傷害事故(後遺障害なし)における慰謝料請求とは?
交通事故によって傷害を負った場合,財産的な損害だけでなく,精神的な損害の賠償として,慰謝料を請求できます。ここでは,後遺障害がない傷害事故における慰謝料請求についてはご説明いたします。
傷害事故(後遺障害なし)における慰謝料請求とは?
(著者:弁護士 志賀 貴 )
なお,弁護士によるご相談については,交通事故損害賠償請求の法律相談・ご依頼のページをご覧ください。
傷害事故における慰謝料請求
交通事故によって傷害を負った場合,被害者は,財産的な損失を負うだけでなく,精神的な苦痛も被ることになります。
そのため,人身・傷害事故においては,財産的な損害だけでなく,精神的な損害の賠償を請求することもできます。具体的にいえば,慰謝料を請求できるということです。
もっとも,どの程度の精神的な苦痛を被ったのかというのは,個々人によって違いますし,何より,人の内心に関わることですから,個別に客観的な判定をすることが困難です。
とはいえ,判定が困難だといって精神的な損害を認めないというのも,被害者の保護に反するでしょう。
そこで,慰謝料の金額については,これまでの事例の蓄積等によって,法律または実務上,一定の基準が設けられています。
この傷害事故における慰謝料の算定の基準は,自賠責・各任意保険・裁判でそれぞれ基準が異なります。
自賠責保険の支払基準
自賠責保険の場合には,「自動車損害賠償責任保険の保険金等及び自動車損害賠償責任共済の共済金の支払基準」によって,金額の算定基準や支払方法が定められています。
具体的には,治療期間1日当たり4200円で計算されます。この治療期間は,入院日数及び実際の通院日数の2倍程度以内とされます。
慰謝料金額 = 4,200円 × 治療日数
例えば,入院日数20日,実際の通院日数10日,治療期間が50日の場合,入院日数と実際の通院日数は30日ですから,その2倍である60日以内であれば,治療期間として認められます。

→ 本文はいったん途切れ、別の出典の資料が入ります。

(** The float sums decide the boundary.  In the bucket over 12 uniform
    ranks with two strata, the running sum of six probabilities [1 / 12]
    is still below 0.5, the seventh passes it, and [strata_ends[2]] is
    6. *)
Lemma strata_end_after_rounding :
  ∃ d c6 c7, distributions Run.dozen !! 2 = Some d ∧
       length (pdf d) = 12%nat ∧
       strata_ends d !! 2 = Some 6 ∧
       stratum_mass (batch_size Run.dozen) = Ok 0.5%float ∧
       cdf_at (pdf d) 6 = Some c6 ∧ (c6 <? 0.5)%float = true ∧
       cdf_at (pdf d) 7 = Some c7 ∧ (c7 <? 0.5)%float = false.
Proof.
  eexists. eexists. eexists.
  repeat (split; [vm_compute; reflexivity|]). vm_compute. reflexivity.
Qed.


(** ** [sample]: one rank per stratum *)

Lemma randint_range (a b r : Z) : a ≤ b → a ≤ randint a b r ≤ b.
Proof.
  intros Hab. unfold randint.
  pose proof (Z.mod_pos_bound r (b - a + 1)). lia.
Qed.

Section Sampling.

Context {H : Type} `{BinaryHeap H} {Obs Act Rew Done : Type}.
Variable np_power : float → float → float.

Abbreviation buf := (buffer H Obs Act Rew Done).

Implicit Types (b self : buf).

(** An accepted draw lies in the range it was drawn from. *)
Lemma draw_in_storage_range b (lo hi : Z) (draws draws' : list Z) (i : Z) :
  lo ≤ hi →
  draw_in_storage b lo hi draws = Some (i, draws') → lo ≤ i ≤ hi.
Proof.
  intros Hlh. induction draws as [|r draws IH]; simpl; [discriminate|].
  destruct (match priority_to_experience [randint lo hi r] (priority_queue b)
            with Ok (e_id :: _) => e_id <=? record_size b | _ => false end).
  - intros [= <- _]. apply randint_range. exact Hlh.
  - exact IH.
Qed.

(** The loop over the strata [s0 .. s0 + n - 1]: one rank each, in
    order, the start of a degenerate stratum and otherwise a rank of the
    stratum. *)
Lemma sample_ranks_spec b (se : gmap Z Z) (n : nat) :
  ∀ s0 (draws rank_list draws' : list Z),
  sample_ranks b se (seqZ s0 (Z.of_nat n)) draws = Some (Ok (rank_list, draws')) →
  length rank_list = n ∧
  ∀ k, s0 ≤ k < s0 + Z.of_nat n →
    ∃ lo hi r, se !! k = Some lo ∧ se !! (k + 1) = Some hi ∧
      rank_list !! Z.to_nat (k - s0) = Some r ∧
      (hi ≤ lo + 1 → r = lo + 1) ∧ (lo + 1 < hi → lo + 1 ≤ r ≤ hi).
Proof.
  induction n as [|n IH]; intros s0 draws rank_list draws' Hs.
  - simpl in Hs. injection Hs as <- _. split; [reflexivity | lia].
  - rewrite seqZ_cons in Hs by lia.
    replace (Z.pred (Z.of_nat (S n))) with (Z.of_nat n) in Hs by lia.
    cbn [sample_ranks] in Hs. unfold py_lookup in Hs.
    destruct (se !! s0) as [lo|] eqn:Hlo; [|discriminate].
    destruct (se !! (s0 + 1)) as [hi|] eqn:Hhi; [|discriminate].
    destruct (if hi <=? lo + 1 then Some (lo + 1, draws)
              else draw_in_storage b (lo + 1) hi draws)
      as [[i draws1]|] eqn:Hdraw; [|discriminate].
    destruct (sample_ranks b se (seqZ (Z.succ s0) (Z.of_nat n)) draws1)
      as [[[rl dr]|x]|] eqn:Hrest; try discriminate.
    injection Hs as <- <-.
    apply IH in Hrest as (Hlen & Hrest).
    split; [simpl; rewrite Hlen; reflexivity|].
    intros k Hk. destruct (Z.eq_dec k s0) as [->|Hne].
    + exists lo, hi, i. rewrite Z.sub_diag. repeat (split; [assumption || reflexivity|]).
      destruct (Z.leb_spec hi (lo + 1)) as [Hdeg|Hproper].
      * injection Hdraw as <- _. split; [reflexivity | lia].
      * apply draw_in_storage_range in Hdraw; [|lia]. split; [lia | intros _; exact Hdraw].
    + destruct (Hrest k) as (lo' & hi' & r & Hlo' & Hhi' & Hr & Hcases); [lia|].
      exists lo', hi', r. repeat (split; [assumption|]). split; [|exact Hcases].
      replace (Z.to_nat (k - s0)) with (S (Z.to_nat (k - Z.succ s0))) by lia.
      exact Hr.
Qed.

したがって,このケースの場合,治療期間が50日ですので,全日数が算定の基礎として認められ,4200円 × 50日 = 21万0000円 が慰謝料として認められるということになります。
任意保険における交渉基準
任意保険については,かつては,日本損害保険協会による統一基準がありましたが,現在では,保険の完全自由化が認められていますので,各保険会社によって慰謝料の支払い基準が異なっています。
したがって,金額の算定については,各保険会社の慰謝料基準をご参照ください。
ただし,実際には,自賠責保険基準よりも高額ではあるものの,後記の裁判基準よりはかなり下回っているのが通常でしょう。
ADRにおける基準
交通事故の損害賠償請求については,各種の裁判外紛争解決機関(ADR)を利用して,示談のあっせん等をしてもらうという方法もあります。
このADR等については,特に基準は設けられていません。また,強制力があるわけではないので,その合意内容はまちまちですが,裁判基準の8割程度で合意をする場合が多いということです。
ただし,場合によっては,裁判基準に近い裁定がなされることもあるようです。
裁判基準(弁護士基準)
裁判における慰謝料の金額の基準は,日弁連交通事故相談センター東京支部編の「損害賠償額算定基準(通称「赤い本」)」や日弁連交通事故センター編の「交通事故損害額算定基準(通称「青い本」)」に記載されている基準が用いられるのが一般的です。
これらはいずれも,自賠責保険等と同様に入院日数及び通院日数に応じて慰謝料金額を算定しています(そのため「入通院慰謝料」と呼ばれています。)。
金額的には,上記自賠責保険・任意保険交渉・ADRの基準のいずれにも上回る金額となっています。